EXCERPTED RECORDS.

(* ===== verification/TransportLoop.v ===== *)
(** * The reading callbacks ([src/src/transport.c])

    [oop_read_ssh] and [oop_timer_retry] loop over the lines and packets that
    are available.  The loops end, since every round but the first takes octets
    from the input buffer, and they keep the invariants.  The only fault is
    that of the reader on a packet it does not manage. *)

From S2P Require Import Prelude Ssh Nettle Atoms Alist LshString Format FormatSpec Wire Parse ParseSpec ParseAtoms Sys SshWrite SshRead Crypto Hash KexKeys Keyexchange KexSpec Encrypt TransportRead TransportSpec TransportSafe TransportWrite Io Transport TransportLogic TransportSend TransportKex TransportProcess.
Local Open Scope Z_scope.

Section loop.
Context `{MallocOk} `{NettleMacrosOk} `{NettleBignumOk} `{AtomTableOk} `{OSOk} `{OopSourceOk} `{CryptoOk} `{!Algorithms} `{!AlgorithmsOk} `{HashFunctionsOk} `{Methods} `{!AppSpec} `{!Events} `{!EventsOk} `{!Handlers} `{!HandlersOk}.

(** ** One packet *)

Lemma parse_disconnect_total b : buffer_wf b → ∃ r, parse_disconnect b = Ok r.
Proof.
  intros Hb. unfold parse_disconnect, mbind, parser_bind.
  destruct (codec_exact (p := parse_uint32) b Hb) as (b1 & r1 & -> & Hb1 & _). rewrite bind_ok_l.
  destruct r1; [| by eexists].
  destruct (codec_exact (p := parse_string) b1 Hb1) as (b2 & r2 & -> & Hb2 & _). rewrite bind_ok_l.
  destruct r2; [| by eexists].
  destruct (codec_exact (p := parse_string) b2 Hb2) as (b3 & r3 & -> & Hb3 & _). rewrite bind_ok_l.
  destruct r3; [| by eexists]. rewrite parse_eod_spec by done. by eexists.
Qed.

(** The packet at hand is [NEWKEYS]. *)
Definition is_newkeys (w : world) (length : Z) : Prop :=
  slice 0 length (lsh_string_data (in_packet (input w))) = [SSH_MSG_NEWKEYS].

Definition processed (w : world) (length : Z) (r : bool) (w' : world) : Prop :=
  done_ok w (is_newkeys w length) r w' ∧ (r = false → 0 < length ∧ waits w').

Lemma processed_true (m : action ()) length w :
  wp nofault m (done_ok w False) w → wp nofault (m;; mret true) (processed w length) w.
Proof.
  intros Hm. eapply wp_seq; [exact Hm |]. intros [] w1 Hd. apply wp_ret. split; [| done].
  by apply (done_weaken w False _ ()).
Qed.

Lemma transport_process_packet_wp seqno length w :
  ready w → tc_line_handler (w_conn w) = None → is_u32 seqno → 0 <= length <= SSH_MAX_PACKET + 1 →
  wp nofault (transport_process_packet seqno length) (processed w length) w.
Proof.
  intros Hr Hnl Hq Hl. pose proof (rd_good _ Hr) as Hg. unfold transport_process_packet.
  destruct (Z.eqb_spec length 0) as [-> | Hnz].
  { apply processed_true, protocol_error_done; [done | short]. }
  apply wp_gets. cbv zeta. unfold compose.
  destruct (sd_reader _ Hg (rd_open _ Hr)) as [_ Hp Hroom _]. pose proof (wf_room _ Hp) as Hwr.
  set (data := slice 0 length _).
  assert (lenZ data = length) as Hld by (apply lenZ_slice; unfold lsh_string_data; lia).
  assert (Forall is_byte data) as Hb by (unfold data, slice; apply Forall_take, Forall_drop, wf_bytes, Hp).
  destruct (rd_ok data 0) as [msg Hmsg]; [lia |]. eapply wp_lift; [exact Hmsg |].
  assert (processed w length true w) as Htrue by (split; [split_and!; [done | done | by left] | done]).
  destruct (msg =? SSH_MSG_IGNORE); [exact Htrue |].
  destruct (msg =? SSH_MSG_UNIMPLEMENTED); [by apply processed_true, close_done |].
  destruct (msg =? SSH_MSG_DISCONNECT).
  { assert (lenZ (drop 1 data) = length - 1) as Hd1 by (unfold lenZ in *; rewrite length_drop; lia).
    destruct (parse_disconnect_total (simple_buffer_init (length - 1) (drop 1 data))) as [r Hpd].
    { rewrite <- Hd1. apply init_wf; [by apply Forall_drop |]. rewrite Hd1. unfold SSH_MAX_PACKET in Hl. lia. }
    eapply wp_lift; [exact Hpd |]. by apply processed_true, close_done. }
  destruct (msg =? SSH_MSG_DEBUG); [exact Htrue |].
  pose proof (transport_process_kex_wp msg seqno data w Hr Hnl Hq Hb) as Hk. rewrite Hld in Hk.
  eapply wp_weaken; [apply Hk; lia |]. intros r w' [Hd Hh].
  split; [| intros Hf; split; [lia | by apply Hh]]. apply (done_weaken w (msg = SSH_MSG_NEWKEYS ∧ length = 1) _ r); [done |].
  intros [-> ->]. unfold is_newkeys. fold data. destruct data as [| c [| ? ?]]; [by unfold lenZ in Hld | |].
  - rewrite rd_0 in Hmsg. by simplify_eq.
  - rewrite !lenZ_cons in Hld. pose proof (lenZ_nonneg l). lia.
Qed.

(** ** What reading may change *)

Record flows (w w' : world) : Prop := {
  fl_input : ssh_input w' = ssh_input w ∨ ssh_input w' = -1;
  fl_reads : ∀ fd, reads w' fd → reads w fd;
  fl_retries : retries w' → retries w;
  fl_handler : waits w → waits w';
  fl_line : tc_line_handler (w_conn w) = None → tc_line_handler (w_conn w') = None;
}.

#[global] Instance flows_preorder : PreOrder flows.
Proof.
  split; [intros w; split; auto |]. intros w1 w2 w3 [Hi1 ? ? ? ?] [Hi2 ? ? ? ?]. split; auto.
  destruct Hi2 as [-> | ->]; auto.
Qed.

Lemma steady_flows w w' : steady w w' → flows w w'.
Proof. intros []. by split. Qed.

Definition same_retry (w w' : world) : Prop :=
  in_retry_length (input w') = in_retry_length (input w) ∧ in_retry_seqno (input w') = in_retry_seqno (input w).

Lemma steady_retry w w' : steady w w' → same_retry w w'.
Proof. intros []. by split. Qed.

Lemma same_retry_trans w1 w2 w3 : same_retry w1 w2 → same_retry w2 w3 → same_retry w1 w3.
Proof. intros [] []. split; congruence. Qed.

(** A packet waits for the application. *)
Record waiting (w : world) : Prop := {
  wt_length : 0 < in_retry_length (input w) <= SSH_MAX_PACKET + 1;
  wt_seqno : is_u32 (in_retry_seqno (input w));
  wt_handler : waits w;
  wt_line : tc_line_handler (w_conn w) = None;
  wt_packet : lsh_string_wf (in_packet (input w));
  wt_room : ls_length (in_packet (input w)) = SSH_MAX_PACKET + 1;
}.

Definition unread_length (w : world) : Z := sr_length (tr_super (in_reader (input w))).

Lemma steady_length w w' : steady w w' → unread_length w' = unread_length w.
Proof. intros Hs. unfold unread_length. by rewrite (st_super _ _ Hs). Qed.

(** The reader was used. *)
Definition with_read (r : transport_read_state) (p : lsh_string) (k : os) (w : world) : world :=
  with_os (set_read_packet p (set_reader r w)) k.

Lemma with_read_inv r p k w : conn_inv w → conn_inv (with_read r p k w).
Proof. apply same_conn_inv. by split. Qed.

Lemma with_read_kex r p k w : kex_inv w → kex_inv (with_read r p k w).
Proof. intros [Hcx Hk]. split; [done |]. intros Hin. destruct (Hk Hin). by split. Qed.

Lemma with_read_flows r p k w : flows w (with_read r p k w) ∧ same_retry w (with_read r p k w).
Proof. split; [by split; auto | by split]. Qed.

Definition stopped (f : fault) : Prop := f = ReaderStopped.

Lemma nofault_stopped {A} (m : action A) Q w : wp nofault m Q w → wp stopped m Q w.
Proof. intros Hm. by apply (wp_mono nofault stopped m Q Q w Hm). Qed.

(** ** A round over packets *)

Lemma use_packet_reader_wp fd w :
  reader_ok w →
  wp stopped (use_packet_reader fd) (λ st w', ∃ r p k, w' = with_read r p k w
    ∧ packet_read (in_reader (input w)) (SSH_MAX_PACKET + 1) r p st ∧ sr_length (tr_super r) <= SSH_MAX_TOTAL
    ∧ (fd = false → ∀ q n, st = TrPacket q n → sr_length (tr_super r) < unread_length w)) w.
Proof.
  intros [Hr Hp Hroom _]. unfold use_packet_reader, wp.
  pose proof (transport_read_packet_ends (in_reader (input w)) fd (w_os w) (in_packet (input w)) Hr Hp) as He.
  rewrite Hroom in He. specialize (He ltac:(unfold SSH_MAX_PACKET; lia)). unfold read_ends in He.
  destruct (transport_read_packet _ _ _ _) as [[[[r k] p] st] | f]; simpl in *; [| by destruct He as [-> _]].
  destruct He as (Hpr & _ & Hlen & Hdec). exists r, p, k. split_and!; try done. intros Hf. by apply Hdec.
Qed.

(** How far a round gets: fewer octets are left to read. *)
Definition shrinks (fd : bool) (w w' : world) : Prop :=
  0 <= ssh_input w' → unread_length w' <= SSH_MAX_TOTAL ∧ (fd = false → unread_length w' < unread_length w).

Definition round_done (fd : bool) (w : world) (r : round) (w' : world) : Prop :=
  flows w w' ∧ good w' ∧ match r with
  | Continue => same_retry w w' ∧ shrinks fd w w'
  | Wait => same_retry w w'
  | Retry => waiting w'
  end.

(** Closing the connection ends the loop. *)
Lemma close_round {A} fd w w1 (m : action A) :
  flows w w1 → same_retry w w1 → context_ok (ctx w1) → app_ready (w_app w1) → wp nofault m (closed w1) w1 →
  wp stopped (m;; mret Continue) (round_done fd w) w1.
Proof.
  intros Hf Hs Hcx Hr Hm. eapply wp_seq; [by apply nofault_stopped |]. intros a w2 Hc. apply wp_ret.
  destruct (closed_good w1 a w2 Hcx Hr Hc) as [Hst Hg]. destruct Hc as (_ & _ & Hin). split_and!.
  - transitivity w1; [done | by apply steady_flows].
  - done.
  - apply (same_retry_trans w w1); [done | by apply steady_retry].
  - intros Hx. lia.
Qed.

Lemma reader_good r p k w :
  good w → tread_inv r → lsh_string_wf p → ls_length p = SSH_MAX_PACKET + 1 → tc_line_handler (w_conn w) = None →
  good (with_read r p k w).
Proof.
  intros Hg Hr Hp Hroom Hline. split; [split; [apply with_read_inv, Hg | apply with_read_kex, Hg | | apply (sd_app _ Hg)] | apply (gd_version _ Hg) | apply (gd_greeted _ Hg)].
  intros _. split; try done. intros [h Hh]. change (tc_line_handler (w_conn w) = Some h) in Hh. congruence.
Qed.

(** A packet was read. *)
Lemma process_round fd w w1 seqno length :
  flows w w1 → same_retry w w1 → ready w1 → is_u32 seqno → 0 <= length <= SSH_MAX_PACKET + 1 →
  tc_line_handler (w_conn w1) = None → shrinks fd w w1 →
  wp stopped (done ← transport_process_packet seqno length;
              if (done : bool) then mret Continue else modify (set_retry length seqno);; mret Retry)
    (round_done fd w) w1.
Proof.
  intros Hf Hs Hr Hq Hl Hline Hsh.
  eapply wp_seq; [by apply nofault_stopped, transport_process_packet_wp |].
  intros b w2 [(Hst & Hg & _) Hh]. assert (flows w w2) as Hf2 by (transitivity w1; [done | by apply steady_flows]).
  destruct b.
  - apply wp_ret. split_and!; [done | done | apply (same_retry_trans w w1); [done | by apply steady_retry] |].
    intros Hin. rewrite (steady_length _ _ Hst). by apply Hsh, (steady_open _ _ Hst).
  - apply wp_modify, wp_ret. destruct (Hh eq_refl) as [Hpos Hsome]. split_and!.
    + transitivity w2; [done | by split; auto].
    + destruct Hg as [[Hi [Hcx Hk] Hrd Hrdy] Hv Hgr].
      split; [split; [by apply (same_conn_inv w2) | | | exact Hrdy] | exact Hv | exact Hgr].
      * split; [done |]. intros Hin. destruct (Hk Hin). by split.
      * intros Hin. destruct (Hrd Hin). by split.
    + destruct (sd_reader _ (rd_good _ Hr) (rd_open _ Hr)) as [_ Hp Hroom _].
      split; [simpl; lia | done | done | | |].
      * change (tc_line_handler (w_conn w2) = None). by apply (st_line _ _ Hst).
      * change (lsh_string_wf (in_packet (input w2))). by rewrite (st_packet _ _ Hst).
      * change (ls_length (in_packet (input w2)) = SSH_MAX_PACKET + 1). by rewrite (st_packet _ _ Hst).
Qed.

REQUIREMENT. Which lines run from the one holding "(** The reader was used. *)" through the one holding "Lemma with_read_kex r" in the records above? Repeat them exactly, both included, and nothing more.

ANSWER TO THE EXERCISE.
(** The reader was used. *)
Definition with_read (r : transport_read_state) (p : lsh_string) (k : os) (w : world) : world :=
  with_os (set_read_packet p (set_reader r w)) k.

Lemma with_read_inv r p k w : conn_inv w → conn_inv (with_read r p k w).
Proof. apply same_conn_inv. by split. Qed.

Lemma with_read_kex r p k w : kex_inv w → kex_inv (with_read r p k w).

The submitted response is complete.